Lemma cbc_prefix_is_independent_of_the_rest_witness :
  exists self c1,
    AES.__init__ (kat_key 16) = Ok self
    /\ length c1 = 16%nat
    /\ forall p2, all_bytes p2 ->
         exists c2,
           AES.encrypt_cbc self (kat_plaintext ++ p2) zero_salt
           = Ok (c1 ++ c2).
Proof.
  apply (cbc_prefix_is_independent_of_the_rest
           (kat_key 16) zero_salt kat_plaintext 1).
  - left. reflexivity.
  - apply all_bytes_check. vm_compute. reflexivity.
  - reflexivity.
  - apply all_bytes_check. vm_compute. reflexivity.
  - reflexivity.
  - apply all_bytes_check. vm_compute. reflexivity.
Defined.

(** * Further properties: the API *)

Section API_extras.
Context {hashlib : Hashlib}.

(** X8. [get_key_iv] makes one call to PBKDF2 for 48 bytes and cuts its
    output, in order, into the AES key, the HMAC key and the IV, 16 bytes
    each. *)
Theorem get_key_iv_partitions_the_stretched_key
    (password salt : bytes) (workload : positive) :
  exists aes_key hmac_key iv,
    get_key_iv password salt workload
    = ([call_pbkdf2_hmac password salt workload 48],
       Ok (aes_key, hmac_key, iv))
    /\ aes_key ++ hmac_key ++ iv = pbkdf2_hmac password salt workload 48
    /\ length aes_key = 16%nat /\ length hmac_key = 16%nat
    /\ length iv = 16%nat.
Proof.
  pose proof (pbkdf2_hmac_length password salt workload 48) as Hl.
  eexists. eexists. eexists. split; [apply get_key_iv_eq|].
  set (s := pbkdf2_hmac password salt workload 48) in *.
  split.
  - rewrite <- (firstn_skipn 16 s) at 4.
    rewrite <- (firstn_skipn 16 (skipn 16 s)) at 3.
    do 2 f_equal. apply firstn_all2. rewrite !length_skipn. lia.
  - rewrite !length_firstn, !length_skipn. lia.
Qed.

(** X9. [validate_encryption_inputs] lets a key and a message of bytes
    through exactly when the key has 16, 24 or 32 bytes and the message
    is not empty and all its bytes are below 128. *)
Theorem validate_encryption_inputs_accepts_ascii_only (k p : bytes) :
  validate_encryption_inputs (PyBytes k) (PyBytes p) = Ok tt
  <-> valid_key_length (length k) /\ p <> [] /\ Forall is_ascii p.
Proof. apply validate_encryption_inputs_iff. Qed.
==================================================
- About this task: Above are the records; from them, give again exactly the lines from the one containing "(** X8. [get_key_iv]" through the one containing "exists aes_key hmac_key", both included.

- Response below:
(** X8. [get_key_iv] makes one call to PBKDF2 for 48 bytes and cuts its
    output, in order, into the AES key, the HMAC key and the IV, 16 bytes
    each. *)
Theorem get_key_iv_partitions_the_stretched_key
    (password salt : bytes) (workload : positive) :
  exists aes_key hmac_key iv,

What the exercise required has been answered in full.